Ok, now i've taken a look at one of mine that was marked P. schlechteri adult female, and it looks nothing like the other female.  The other female has hair on the metatarsus and is brown/yellow contrast in colors.  

This female is 10-11cm, just as large as the yellow colored parabuthus.  
Could it be the same species as the smaller ones I have that were not ID'ed?

Ok and as per Fusion121's advice, i've taken upclose pics of different areas of the scorps.  
So as to conserve bandwidth, i won't post them here.
Instead visit http://smg.photobucket.com/albums/v350/Ice_Cold_Milk/Scorpions/parabuthus%20ID/
the ones marked p_spec1_namibia are the small ones that i posted in my first post (app. 7cm length)
the ones marked p_spec2_namibia is of the large female that i'm speaking of at the beginning of this post (10-11cm length)
the ones marked p_spec3_namibia are obviously those big yellow and brown ones (11-12cm length)
I find myself terribly enthralled and entertained with figuring this out!  thanks guys!
-=ICM=-


----------



## errit (Feb 7, 2007)

Hannes said:


> Cool scorps. my favorite species...! My guess on the second one is P.granulatus. The most venomous in South Africa.


I definitly agree on that. 
my guess would strongly be P. Granulatus
they are awesome!


----------



## Ice Cold Milk (Feb 7, 2007)

Do you think that my scorps listed as p_spec1 and p_spec2 in my photobucket are the same species?  

...huge size difference, slight color difference...
but are more similar to each other than they are to the yellow/brown ones.


----------



## fusion121 (Feb 7, 2007)

With the more detailed pictures you can clearly see the stridulatory region on all 3 of the specimens so they must all be Parabuthus 

If you want a species level ID use this:
http://www.americanarachnology.org/JoA_free/JoA_v32_n1/arac-032-01-0109.pdf

Otherwise its just going to be down to picture comparison which tends to result in iffy IDs


----------



## Bigboy (Feb 7, 2007)

What sways you to granulatus and not gracilis?


----------



## Urizen (Feb 7, 2007)

I'm meeting up with Johnathan, next week ;p he's giving a talk at morningside. 

spec 3 (in your photobucket) looks highly like P.Schlechteri. 

Spec 2, looks alot like P.Granulatus, except the colouring. 

spec 1 has colouring to make me think P.Granulatus.

<EDIT> I'm no expert, maybe you have got hold of aliens.
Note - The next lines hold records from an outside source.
Lemma absolute_join a (h : store) p n :
  Path_path a h = join [p; n] -> is_name n = true ->
  Path_absolute a h = child_abs (resolve (cwd pr) p) n.
Proof.
  intros Hp Hn. unfold Path_absolute. rewrite Hp. now apply resolve_join.
Qed.

Lemma absolute_absolute a (h : store) :
  npath_resolve (Path_absolute a h) = Path_absolute a h.
Proof. apply resolve_resolve. Qed.

Lemma FS_stat_holds a (h : store) e :
  holds st (Path_absolute a h) e = true ->
  FS_stat st (Obj a) h
  = match stat_of (Path_absolute a h) e with
    | Returns s => Returns (s, h ++ [Path_absolute a h])
    | Throws err => Throws err
    | Beyond => Beyond
    end.
Proof.
  intros H. rewrite FS_stat_Obj. cbv zeta. rewrite absolute_absolute.
  destruct e as [| l | | |].
  - cbn [holds] in H. apply andb_true_iff in H as [Ha Hs].
    rewrite Ha, (stat_is_eq _ _ _ Hs). reflexivity.
  - rewrite holds_Dir in H.
    apply andb_true_iff in H as [[[Ha Hs]%andb_true_iff _]%andb_true_iff _].
    rewrite Ha, (stat_is_eq _ _ _ Hs). reflexivity.
  - cbn [holds] in H. apply negb_true_iff in H. now rewrite H.
  - cbn [holds] in H. apply andb_true_iff in H as [Ha Hs]. rewrite Ha.
    now destruct (nfs_stat st _).
  - cbn [holds] in H.
    apply andb_true_iff in H as [[Ha Hs]%andb_true_iff _].
    rewrite Ha, (stat_is_eq _ _ _ Hs). reflexivity.
Qed.

Lemma children_in_store (h0 h1 : store) (cs : list nat) :
  Forall (fun c => c < length h0) cs -> h0 `prefix_of` h1 ->
  Forall (fun c => c < length h1) cs.
Proof.
  intros H Hp%prefix_length. eapply Forall_impl; [exact H |].
  intros; simpl in *; lia.
Qed.

Lemma children_paths_prefix (h0 h1 : store) (cs : list nat) :
  Forall (fun c => c < length h0) cs -> h0 `prefix_of` h1 ->
  map (fun c => Path_path c h1) cs = map (fun c => Path_path c h0) cs.
Proof.
  intros H Hp. induction H as [|c cs Hc _ IH]; [reflexivity |].
  simpl. now rewrite IH, (Path_path_prefix c h0 h1).
Qed.

(** the batch of [FS.stat] calls on the listed children *)
Lemma stats_settled p l :
  forall cs (h0 : store),
    Forall (fun c => c < length h0) cs ->
    map (fun c => Path_path c h0) cs = map (fun nc => join [p; fst nc]) l ->
    Forall (fun nc =>
              is_name (fst nc) = true
              /\ holds st (child_abs (resolve (cwd pr) p) (fst nc)) (snd nc)
                 = true) l ->
    exists h1,
      all_settled (map (fun c => FS_stat st (Obj c)) cs) h0
      = (map (fun nc => stat_of (child_abs (resolve (cwd pr) p) (fst nc))
                          (snd nc)) l, h1)
      /\ h0 `prefix_of` h1.
Proof.
  induction l as [|[n e] l IH]; intros cs h0 Hlt Hmap Hl.
  - destruct cs; [| discriminate]. exists h0. now split.
  - destruct cs as [|c cs]; [discriminate |]. simpl in Hmap.
    injection Hmap as Hc Hmap.
    apply Forall_cons_iff in Hlt as [Hclt Hlt].
    apply Forall_cons_iff in Hl as [[Hn He] Hl]. simpl in Hn, He.
    pose proof (absolute_join c h0 p n Hc Hn) as Habs.
    cbn [map all_settled fst snd].
    rewrite (FS_stat_holds c h0 e) by now rewrite Habs.
    rewrite Habs.
    destruct (stat_of (child_abs (resolve (cwd pr) p) n) e) as [s | err |] eqn:Es.
    + set (h0' := h0 ++ [child_abs (resolve (cwd pr) p) n]).
      assert (Hp : h0 `prefix_of` h0') by now apply prefix_app_r.
      destruct (IH cs h0') as (h1 & E & Hp1).
      * now apply children_in_store with h0.
      * now rewrite children_paths_prefix with (h0 := h0).
      * assumption.
      * rewrite E. exists h1. split; [reflexivity | now transitivity h0'].
    + destruct (IH cs h0 Hlt Hmap Hl) as (h1 & E & Hp1).
      rewrite E. now exists h1.
    + destruct e; discriminate.
Qed.

Lemma stat_of_beyond abs l :
  existsb is_beyond
    (map (fun nc : string * entry => stat_of (child_abs abs (fst nc)) (snd nc)) l)
  = false.
Proof.
  induction l as [|[n e] l IH]; [reflexivity |]. simpl. rewrite IH.
  now destruct e.
Qed.

Lemma stat_of_rejections abs l :
  incl
    (rejections
       (map (fun nc : string * entry =>
               stat_of (child_abs abs (fst nc)) (snd nc)) l))
    (failures abs (Dir l)).
Proof.
  rewrite failures_Dir. induction l as [|[n e] l IH].
  - intros x [].
  - cbn [map flat_map fst snd].
    destruct e as [| l' | | |]; cbn [stat_of rejections].
    + now apply incl_appr.
    + now apply incl_appr.
    + cbn [failures app]. apply incl_cons; [now left | now apply incl_tl].
    + cbn [failures app]. apply incl_cons; [now left | now apply incl_tl].
    + now apply incl_appr.
Qed.

Lemma stat_of_values abs l :
  rejections
    (map (fun nc : string * entry =>
            stat_of (child_abs abs (fst nc)) (snd nc)) l) = [] ->
  Forall (fun nc => statable (snd nc) = true) l
  /\ values
       (map (fun nc : string * entry =>
               stat_of (child_abs abs (fst nc)) (snd nc)) l)
     = map (fun nc => {| stats_isDirectory := is_dir (snd nc) |}) l.
Proof.
  induction l as [|[n e] l IH]; [now split |]. simpl.
  destruct e; simpl; try discriminate; intros H;
    destruct (IH H) as [HF HV]; (split; [now constructor | now rewrite HV]).
Qed.

(** the batch of recursive calls on the listed children *)
Lemma recs_settled p fuel l :
  forall cs (h0 : store),
    Forall (fun c => c < length h0) cs ->
    map (fun c => Path_path c h0) cs = map (fun nc => join [p; fst nc]) l ->
    Forall (fun nc =>
              is_name (fst nc) = true
              /\ holds st (child_abs (resolve (cwd pr) p) (fst nc)) (snd nc)
                 = true
              /\ names_ok (snd nc) = true
              /\ statable (snd nc) = true
              /\ height (snd nc) <= fuel
              /\ resolver_spec st sched (snd nc)) l ->
    exists rs h1,
      all_settled
        (map (fun '(child, stat) =>
                _resolveChildren st sched fuel child (stats_isDirectory stat))
           (combine cs
              (map (fun nc => {| stats_isDirectory := is_dir (snd nc) |}) l)))
        h0 = (rs, h1)
      /\ h0 `prefix_of` h1
      /\ existsb is_beyond rs = false
      /\ incl (rejections rs) (failures (resolve (cwd pr) p) (Dir l))
      /\ (rejections rs = [] ->
          failures (resolve (cwd pr) p) (Dir l) = []
          /\ length (values rs) = length l
          /\ flat_map (preorder h1)
               (childNodes cs
                  (map (fun nc => {| stats_isDirectory := is_dir (snd nc) |}) l)
                  (values rs))
             = flat_map
                 (fun nc => expected_paths (join [p; fst nc]) (snd nc)) l).
Proof.
  induction l as [|[n e] l IH]; intros cs h0 Hlt Hmap Hl.
  - destruct cs; [| discriminate]. exists [], h0.
    repeat split; try reflexivity; easy.
  - destruct cs as [|c cs]; [discriminate |]. simpl in Hmap.
    injection Hmap as Hc Hmap.
    apply Forall_cons_iff in Hlt as [Hclt Hlt].
    apply Forall_cons_iff in Hl as [(Hn & He & Hok & Hst & Hht & Hspec) Hl].
    simpl in Hn, He, Hok, Hst, Hht, Hspec.
    pose proof (absolute_join c h0 p n Hc Hn) as Habs.
    rewrite failures_Dir.
    cbn [map combine all_settled flat_map fst snd stats_isDirectory].
    specialize (Hspec fuel c h0 Hclt). rewrite Habs, Hc in Hspec.
    specialize (Hspec He Hok Hst Hht).
    destruct (failures (child_abs (resolve (cwd pr) p) n) e) as [|f fs] eqn:Ef.
    + destruct Hspec as (kids & h' & Ek & Hpre). rewrite Ek.
      destruct (_resolveChildren_built st sched fuel c (is_dir e) h0 kids h'
                  Hclt Ek) as [Hp (Hin & _)].
      destruct (IH cs h') as (rs & h1 & E & Hp1 & Hb & Hincl & Hok').
      * now apply children_in_store with h0.
      * now rewrite children_paths_prefix with (h0 := h0).
      * assumption.
      * rewrite E. exists (Returns kids :: rs), h1.
        rewrite failures_Dir in Hincl, Hok'.
        repeat split.
        -- now transitivity h'.
        -- exact Hb.
        -- exact Hincl.
        -- now apply Hok'.
        -- simpl. f_equal. now apply Hok'.
        -- cbn [values childNodes flat_map stats_isDirectory].
           destruct (Hok' H) as (_ & _ & ->). f_equal.
           rewrite (preorder_local _ h' h1 Hin Hp1). exact Hpre.
    + destruct Hspec as (err & Ek & Herr). rewrite Ek.
      destruct (IH cs h0 Hlt Hmap Hl) as (rs & h1 & E & Hp1 & Hb & Hincl & _).
      rewrite E. exists (Throws err :: rs), h1.
      rewrite failures_Dir in Hincl.
      repeat split; try assumption; try discriminate.
      cbn [rejections]. apply incl_cons; [apply in_or_app; now left |].
      now apply incl_appr.
Qed.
Just don't get stung!  either way I reck it's gonna be eina!

Can I come over tommorow and have a gawk?


----------



## Hannes (Feb 8, 2007)

Ice Cold Milk said:


> Do you think that my scorps listed as p_spec1 and p_spec2 in my photobucket are the same species?
> 
> ...huge size difference, slight color difference...
> but are more similar to each other than they are to the yellow/brown ones.
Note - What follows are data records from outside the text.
Lemma persisted_quote_served_witness :
  fst (fetchRealTimeRate NGN USD
         (elapse 1797999
            (snd (fetchRealTimeRate USD NGN (slow_read world_scenario)))))
  = Returns (invertExchangeData quote_scenario) /\
  calls (snd (fetchRealTimeRate NGN USD
         (elapse 1797999
            (snd (fetchRealTimeRate USD NGN (slow_read world_scenario))))))
  = 1%nat.
Proof.
  assert (Ha : oracle_attempt USD NGN (slow_read world_scenario)
               = (Returns quote_scenario,
                  snd (oracle_attempt USD NGN (slow_read world_scenario))))
    by (vm_compute; reflexivity).
  assert (Hdt : (1797999
                 + Z.of_N (select_latency (slow_read world_scenario)
                             (clock (snd (oracle_attempt USD NGN
                                            (slow_read world_scenario)))
                              + 1797999))
                 < CACHE_DURATION_MS)%Z) by (vm_compute; reflexivity).
  pose proof (persisted_quote_served USD NGN NGN USD (slow_read world_scenario)
                quote_scenario _ 1797999 eq_refl eq_refl eq_refl Ha eq_refl
                eq_refl Hdt) as H.
  cbv zeta in H. rewrite H. split; reflexivity.
Defined.

(** ** What a resolution writes *)

Lemma upsert_row_clean aiResult now :
  JS.ltb (Num 0) (rate aiResult) = true -> clean_row (upsert_row aiResult now).
Proof.
  intros Hpos. split; [exact Hpos|]. simpl. intros p.
  destruct (parallelRate aiResult) as [p0|]; [|discriminate]. simpl.
  destruct (JS.truthy p0) eqn:T; [|discriminate]. now intros [= <-].
Qed.

Lemma fetch_store_cases from to w :
  store (snd (fetchRealTimeRate from to w)) = store w \/
  exists aiResult now,
    JS.ltb (Num 0) (rate aiResult) = true /\
    store (snd (fetchRealTimeRate from to w))
      = <[pairId from to := upsert_row aiResult now]> (store w).
Proof.
  rewrite fetchRealTimeRate_unfold.
  destruct (fst (cache_lookup from to w)); [now left|].
  pose proof (oracle_attempt_step from to w) as [Hs _ _ _ _ _ _].
  destruct (oracle_attempt from to w) as [[d|err] w2]; cbn [fst snd] in *.
  - destruct (JS.ltb (Num 0) (rate d)) eqn:Hpos; [|now left].
    simpl. destruct (upsert_fails w2); [now left|].
    right. exists d, (clock w2). now rewrite Hs.
  - destruct (snd (cache_lookup from to w)); [now left|].
    destruct (EMERGENCY_RATES !! pairId from to); now left.
Qed.

(** X2: a resolution never deletes a record, touches no key but the
    canonical one of its pair, and only ever writes a row with a positive
    rate and a parallel rate that is null or nonzero; so a store of such
    rows stays one. *)
Theorem store_stays_clean (from to : CurrencyCode) (w : World) :
  (forall k, is_Some (store w !! k) ->
             is_Some (store (snd (fetchRealTimeRate from to w)) !! k)) /\
  (forall k, k <> pairId from to ->
             store (snd (fetchRealTimeRate from to w)) !! k = store w !! k) /\
  (forall row,
     store (snd (fetchRealTimeRate from to w)) !! pairId from to = Some row ->
     store w !! pairId from to = Some row \/ clean_row row) /\
  (map_Forall (fun _ row => clean_row row) (store w) ->
   map_Forall (fun _ row => clean_row row)
     (store (snd (fetchRealTimeRate from to w)))).
Proof.
  destruct (fetch_store_cases from to w)
    as [E|(aiResult & now & Hpos & E)]; rewrite E.
  - split; [auto|]. split; [auto|]. split; [intros row H; now left | auto].
  - split; [|split; [|split]].
    + intros k Hk. destruct (decide (pairId from to = k)) as [<-|Hne].
      * rewrite lookup_insert_eq. eauto.
      * now rewrite lookup_insert_ne.
    + intros k Hk. now rewrite lookup_insert_ne.
    + intros row. rewrite lookup_insert_eq. intros [= <-]. right.
      now apply upsert_row_clean.
    + intros Hall. apply map_Forall_insert_2; [|exact Hall].
      now apply upsert_row_clean.
Qed.

Lemma store_stays_clean_witness :
  map_Forall (fun _ row => clean_row row)
    (store (snd (fetchRealTimeRate NGN USD world_scenario))) /\
  option_map db_rate
    (store (snd (fetchRealTimeRate NGN USD world_scenario)) !! "USD-NGN")
  = Some (JS.round 1550.25).
Proof.
  split.
  - apply (proj2 (proj2 (proj2 (store_stays_clean NGN USD world_scenario)))).
    apply map_Forall_empty.
  - vm_compute. reflexivity.
Defined.

(** ** The external calls of a resolution *)

Lemma attempt_zero_world from to w :
  snd (attemptAIFetchWithRetry from to 0 w) = snd (generateContent from to w).
Proof.
  simpl. pose proof (fetchFromAI_world from to w) as H.
  now destruct (fetchFromAI from to w) as [[d|err] w1].
Qed.

Lemma attempt_one_worlds from to w :
  snd (attemptAIFetchWithRetry from to 1 w) = snd (generateContent from to w) \/
  snd (attemptAIFetchWithRetry from to 1 w)
    = snd (generateContent from to
             (sleep 2000 (snd (generateContent from to w)))).
Proof.
  rewrite attempt_S.
  pose proof (fetchFromAI_world from to w) as H1.
  destruct (fetchFromAI from to w) as [[d|err] w1]; cbn [snd] in H1;
    [left; exact H1|]. subst w1.
  destruct (isQuota err); [|now left]. right. apply attempt_zero_world.
Qed.

(** X3: the external calls of a resolution follow one of five sequences:
    the cache read alone; the read and one oracle query; the read, a
    query, a pause of 2000 ms and a second query; and the last two
    followed by one upsert under the canonical key.  So there are at most
    two oracle queries, and the resolution takes the time of the calls it
    awaits, the read and the queries, and of the pause. *)
Theorem resolution_call_sequences (from to : CurrencyCode) (w : World) :
  let k := pairId from to in
  let G := EvGenerate (searchFrom from to) (searchTo from to) in
  let w' := snd (fetchRealTimeRate from to w) in
  let t0 := (clock w + Z.of_N (select_latency w (clock w)))%Z in
  let t1 := (t0 + Z.of_N (oracle_latency w (calls w)))%Z in
  let t2 := (t1 + 2000 + Z.of_N (oracle_latency w (S (calls w))))%Z in
  (trace w' = trace w ++ [EvSelect k] /\
   calls w' = calls w /\ clock w' = t0) \/
  ((trace w' = trace w ++ [EvSelect k; G] \/
    exists row, trace w' = trace w ++ [EvSelect k; G; EvUpsert k row]) /\
   calls w' = S (calls w) /\ clock w' = t1) \/
  ((trace w' = trace w ++ [EvSelect k; G; EvSleep 2000; G] \/
    exists row,
      trace w' = trace w ++ [EvSelect k; G; EvSleep 2000; G; EvUpsert k row]) /\
   calls w' = S (S (calls w)) /\ clock w' = t2).
Proof.
  intros k G w' t0 t1 t2. unfold w'. rewrite fetchRealTimeRate_unfold.
  destruct (fst (cache_lookup from to w)).
  { left. cbn [snd]. unfold after_select, select_single. simpl.
    now repeat split. }
  right.
  assert (A : forall w2,
             w2 = snd (oracle_attempt from to w) ->
             (trace w2 = trace w ++ [EvSelect k; G] /\
              calls w2 = S (calls w) /\ clock w2 = t1) \/
             (trace w2 = trace w ++ [EvSelect k; G; EvSleep 2000; G] /\
              calls w2 = S (S (calls w)) /\ clock w2 = t2)).
  { intros w2 ->. unfold oracle_attempt.
    destruct (attempt_one_worlds (searchFrom from to) (searchTo from to)
                (after_select from to w)) as [E|E]; rewrite E;
      unfold after_select, select_single; simpl;
      rewrite <- ?app_assoc; simpl; [left | right];
      (split; [reflexivity|split; [reflexivity|unfold t2, t1, t0; lia]]). }
  destruct (oracle_attempt from to w) as [[d|err] w2]; cbn [fst snd] in *.
  - destruct (A w2 eq_refl) as [(T & Hc & Hk)|(T & Hc & Hk)];
      [left | right];
      (destruct (JS.ltb (Num 0) (rate d)); simpl;
       [split; [|now split]; right; eexists; rewrite T, <- app_assoc;
        reflexivity
       | split; [now left | now split]]).
  - assert (B : forall x, x = w2 ->
               (trace x = trace w ++ [EvSelect k; G] \/
                exists row, trace x = trace w ++ [EvSelect k; G; EvUpsert k row]) /\
               calls x = S (calls w) /\ clock x = t1 \/
               (trace x = trace w ++ [EvSelect k; G; EvSleep 2000; G] \/
                exists row,
                  trace x
                  = trace w ++ [EvSelect k; G; EvSleep 2000; G; EvUpsert k row]) /\
               calls x = S (S (calls w)) /\ clock x = t2).
    { intros x ->.
      destruct (A w2 eq_refl) as [(T & Hc & Hk)|(T & Hc & Hk)];
        [left | right]; (split; [now left | now split]). }
    destruct (snd (cache_lookup from to w)); cbn [snd]; [now apply B|].
    destruct (EMERGENCY_RATES !! pairId from to); cbn [snd]; now apply B.
Qed.

Lemma resolution_call_sequences_witness :
  calls (snd (fetchRealTimeRate USD NGN (slow_read world_rate_limited))) = 2%nat /\
  clock (snd (fetchRealTimeRate USD NGN (slow_read world_rate_limited)))
  = (1700000000000 + 2000 + 700 + 2000 + 700)%Z.
Proof.
  destruct (resolution_call_sequences USD NGN (slow_read world_rate_limited))
    as [(T & _)|[([T|(row & T)] & _)|(_ & Hc & Hk)]].
  - vm_compute in T. discriminate T.
  - vm_compute in T. discriminate T.
  - vm_compute in T. discriminate T.
  - split; [exact Hc | rewrite Hk; reflexivity].
Defined.

(** ** Exhausting the retry budget *)

(** X4: against an oracle that keeps answering with a rate-limit error, the
    wrapper with budget n makes n + 1 queries and n pauses of 2000 ms, and
    then throws that error; the time it takes is that of the pauses and of
    the queries. *)
Theorem retry_exhaustion (from to : CurrencyCode) (e : JsError) :
  isQuota e = true ->
  forall retries w,
    (forall k, oracle w from to k = Fails e) ->
    fst (attemptAIFetchWithRetry from to retries w) = Throws e /\
    calls (snd (attemptAIFetchWithRetry from to retries w))
      = (calls w + S retries)%nat /\
    clock (snd (attemptAIFetchWithRetry from to retries w))
      = (clock w + 2000 * Z.of_nat retries
         + queries_time (oracle_latency w) (calls w) (S retries))%Z /\
    trace (snd (attemptAIFetchWithRetry from to retries w))
      = trace w ++ EvGenerate from to
                :: retries_events (EvGenerate from to) retries.
Proof.
  intros Hq. induction retries as [|n IH]; intros w Ho.
  - simpl. rewrite (fetchFromAI_fails _ _ _ _ (Ho (calls w))). simpl.
    split; [reflexivity|]. split; [lia|]. split; [lia|]. reflexivity.
  - rewrite attempt_S, (fetchFromAI_fails _ _ _ _ (Ho (calls w))), Hq.
    destruct (IH (sleep 2000 (snd (generateContent from to w))) Ho)
      as (H1 & H2 & H3 & H4).
    rewrite H1, H2, H3. split; [reflexivity|]. split; [simpl; lia|].
    split.
    + cbn [sleep advance log_event generateContent snd clock calls
           oracle_latency].
      change (queries_time (oracle_latency w) (calls w) (S (S n)))
        with (Z.of_N (oracle_latency w (calls w))
              + queries_time (oracle_latency w) (S (calls w)) (S n))%Z.
      lia.
    + rewrite H4. simpl. now rewrite <- !app_assoc.
Qed.

Lemma retry_exhaustion_witness :
  calls (snd (attemptAIFetchWithRetry EUR NGN 3 (slow_read world_rate_limited)))
    = 4%nat /\
  clock (snd (attemptAIFetchWithRetry EUR NGN 3 (slow_read world_rate_limited)))
    = (1700000000000 + 6000 + 2800)%Z.
Proof.
  destruct (retry_exhaustion EUR NGN error_429 eq_refl 3
              (slow_read world_rate_limited) (fun _ => eq_refl))
    as (_ & H2 & H3 & _).
  split; [exact H2 | rewrite H3; reflexivity].
Defined.

(** ** Pairs with the domestic currency *)

Lemma emergency_covers_foreign foreign :
  foreign <> NGN -> is_Some (EMERGENCY_RATES !! pairKey foreign NGN).
Proof.
  destruct foreign; try congruence; intros _; vm_compute; eauto.
Qed.

Lemma emergency_only_domestic from to :
  (from = NGN <-> to = NGN) -> EMERGENCY_RATES !! pairId from to = None.
Proof.
  destruct from, to; intros [H1 H2]; try reflexivity;
    try (specialize (H1 eq_refl); discriminate);
    try (specialize (H2 eq_refl); discriminate).
Qed.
I'm pretty sure they are the same and both look like females, they're very common in the northern cape all the way up to Alldays allong the Namibian border. The other one must be P.villosus....I've been wanting one since the day I started collecting scorpions. They are found in 3 diferent colour forms along the orange river and very common in Augrabies Falls National Park. Just I never had the chance to go and get me some....here's some pics of two different colour forms - note the carapace and hairy tail compared to yours..!
http://www.ub.ntnu.no/scorpion-files/p_villosus.jpg
http://www.ub.ntnu.no/scorpion-files/p_villosus_black2.jpg


----------



## Hannes (Feb 8, 2007)

Ice Cold Milk said:


> Ya i think he might be the guy the one specimen is being sent to (Jonathan Leeming). Aside from that, Urizen says his friend's friend's father's ex-college-roommate's son is J. Leeming...so we'll see about gettin in touch with him that way. And ya, am getting his book delivered to me tomorrow!  When i recieved these, it was Leeming's book that was used to originally identify the first specimen...wondering now that we were wrong!
> 
> Am working on posting some better upclose pics as per Fusion121's advice...
> won't be long.
> ...


You won't be disappointed with buying his book, it's helped me a lot especially when I just started ID'ing scorps. Just remember his book only features the most common scorps!! I have caught a few that was not featured in his book. Another thing to remember is that there is only one pic of each scorp in the book and you do not know what age they are and also your scorps could have been caught in a different area and could look allot different than the one in the book.


----------